Ik ga straks toch eens kijken of die koek hier ergens te koop is, neem ik voor Herman een stuk oude Zaanlander mee, gaan we vanavond al kauwend gediscrimineerd zitten te zijn. 




vrijdag 9 augustus 2013

Dure tas

Over het nieuws schrijf ik niet zoveel, er zijn heel veel mensen die dat goed kunnen, laat mij maar mijn onzinverhaaltjes schrijven.
Maar deze week worden we behalve met terreurdreigingen wel erg geconfronteerd met discriminatie. Terwijl ik met een half oog naar VI kijk schrijf ik dit verhaaltje.

Rene van der Gijp ken ik voornamelijk door TV kantine, hij heeft een erg aanstekelijke lach en meer wist ik tot ik deze week niet van hem. Al het gedoe over zijn uitspraak over homo's heeft me aan het denken gezet, vandaar een actuele blog.

Het is een probleem, wat is discriminatie en wat niet?
Rene heeft gezegd dat er minder voetballende homo's zijn dan hetero's. Voor die conclusie hoef je niet gestudeerd te hebben of veel van voetbal te weten.

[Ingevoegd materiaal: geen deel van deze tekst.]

(* ===== verification/Cache.v ===== *)
(** The answer cache (src/dnrd-2.20.3/src/cache.c): a doubly linked list of
    parsed answers between [cachelist] and [lastcache], its search by string
    code and name, and its two kinds of expiry. *)
From stdpp Require Import sorting.
From S2P Require Import Prelude CString Lib Dns Ring Srvnode Domnode.
Set Warnings "-clear-no-such-hyp".

Definition CACHE_TIMEUNIT : Z := 60.
Definition CACHE_NEGTIME : Z := 5 * CACHE_TIMEUNIT.
Definition CACHE_TIME : Z := 60 * CACHE_TIMEUNIT.
Definition CACHE_MAXTIME : Z := 6 * 60 * CACHE_TIMEUNIT.
Definition CACHE_MINCYCLE : Z := 5 * CACHE_TIMEUNIT.
Definition CACHE_HIGHWATER : Z := 1000.
Definition CACHE_LOWWATER : Z := 800.

Record cache_t := Cx {
  code : Z; cname : list Z; ctype : Z; cclass : Z; positive : Z;
  created : Z; lastused : Z; expires : Z;
  cp : dnsheader_t; server : ptr; cnext : option ptr; cprev : option ptr }.

Abbreviation cheap := (gmap ptr cache_t).

Record cstate := CS {
  entries : cheap; cachelist : option ptr; lastcache : option ptr;
  cache_hits : Z; cache_misses : Z; cache_onoff : Z;
  cache_highwater : Z; cache_lowwater : Z; lastexpire : Z }.

Definition set_links (n p : option ptr) (c : cache_t) : cache_t :=
  Cx (code c) (cname c) (ctype c) (cclass c) (positive c) (created c) (lastused c) (expires c)
     (cp c) (server c) n p.
Definition set_cnext (n : option ptr) (c : cache_t) : cache_t := set_links n (cprev c) c.
Definition set_cprev (p : option ptr) (c : cache_t) : cache_t := set_links (cnext c) p c.
Definition set_times (cr lu ex : Z) (c : cache_t) : cache_t :=
  Cx (code c) (cname c) (ctype c) (cclass c) (positive c) cr lu ex
     (cp c) (server c) (cnext c) (cprev c).
Definition set_created (t : Z) (c : cache_t) : cache_t := set_times t (lastused c) (expires c) c.
Definition set_used (t ex : Z) (c : cache_t) : cache_t := set_times (created c) t ex c.

Definition with_entries (h : cheap) (st : cstate) : cstate :=
  CS h (cachelist st) (lastcache st) (cache_hits st) (cache_misses st) (cache_onoff st)
     (cache_highwater st) (cache_lowwater st) (lastexpire st).
Definition with_ends (f l : option ptr) (st : cstate) : cstate :=
  CS (entries st) f l (cache_hits st) (cache_misses st) (cache_onoff st)
     (cache_highwater st) (cache_lowwater st) (lastexpire st).
Definition with_counts (hits misses : Z) (st : cstate) : cstate :=
  CS (entries st) (cachelist st) (lastcache st) hits misses (cache_onoff st)
     (cache_highwater st) (cache_lowwater st) (lastexpire st).
Definition with_lastexpire (t : Z) (st : cstate) : cstate :=
  CS (entries st) (cachelist st) (lastcache st) (cache_hits st) (cache_misses st) (cache_onoff st)
     (cache_highwater st) (cache_lowwater st) t.
Definition with_waters (onoff high low : Z) (st : cstate) : cstate :=
  CS (entries st) (cachelist st) (lastcache st) (cache_hits st) (cache_misses st) onoff
     high low (lastexpire st).

(** A store through a pointer. *)
Definition modify (f : cache_t -> cache_t) (p : ptr) (h : cheap) : comp cheap :=
  c ← of_option NullDeref (h !! p); mret (<[p := f c]> h).
Definition get_cx (st : cstate) (p : ptr) : comp cache_t := of_option NullDeref (entries st !! p).

Definition free_cx (cx : ptr) (st : cstate) : comp cstate :=
  _ ← get_cx st cx; mret (with_entries (delete cx (entries st)) st).

(** [allocate] clears the record; [a] is the address it returns. *)
Definition create_cx (a : ptr) (now : Z) (x : dnsheader_t) (query : rr_t) (srv : ptr) (st : cstate)
  : cstate :=
  let name := cstr (rr_name query) in
  with_entries (<[a := Cx (get_stringcode name) name (rr_type query) (rr_class query)
                         (h_ancount x) 0 (u32 now) 0 x srv None None]> (entries st)) st.

Definition append_cx (now : Z) (cx : ptr) (st : cstate) : comp cstate :=
  st ← match lastcache st with
       | None => mret (with_ends (Some cx) (Some cx) st)
       | Some last =>
           h ← modify (set_cnext (Some cx)) last (entries st);
           h ← modify (set_cprev (Some last)) cx h;
           mret (with_ends (cachelist st) (Some cx) (with_entries h st))
       end;
  h ← modify (set_created (u32 now)) cx (entries st);
  mret (with_entries h st).

Definition remove_cx (cx : ptr) (st : cstate) : comp cstate :=
  c ← get_cx st cx;
  st ← match cnext c with
       | Some n => h ← modify (set_cprev (cprev c)) n (entries st); mret (with_entries h st)
       | None => mret (with_ends (cachelist st) (cprev c) st)
       end;
  c ← get_cx st cx;
  match cprev c with
  | Some p => h ← modify (set_cnext (cnext c)) p (entries st); mret (with_entries h st)
  | None => mret (with_ends (cnext c) (lastcache st) st)
  end.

Het lijkt mij een logisch gegeven.
Voor jullie nu denken dat ik homofoob ben, een van mijn meest geliefde mensen  is een man en hij houdt van mannen.
Ik hou van hem, heel veel, zijn geaardheid heeft in mijn gevoel voor hem nooit enig verschil gemaakt. Ik snap discussies over dit onderwerp ook nooit zo goed.
Als je echtgenoot na een huwelijk van jaren komt met de mededeling dat hij liever een man heeft, ja dan zou ik ook wel even in shock zijn. Ik zou trouwens ook in shock zijn als hij liever een andere vrouw had.

Vanavond wordt de stelling van Rene uitgelegd, in VI. boeiend. Ze beginnen met te vertellen dat je geen
homofiel mag zeggen, en dan denk ik meteen weer aan dat flauwe mopje:

"Homo huilt, weet je waarom homo huilt?" Nee? " Homo fiel", ik vond het altijd wel grappig maar dat zal wel fout zijn.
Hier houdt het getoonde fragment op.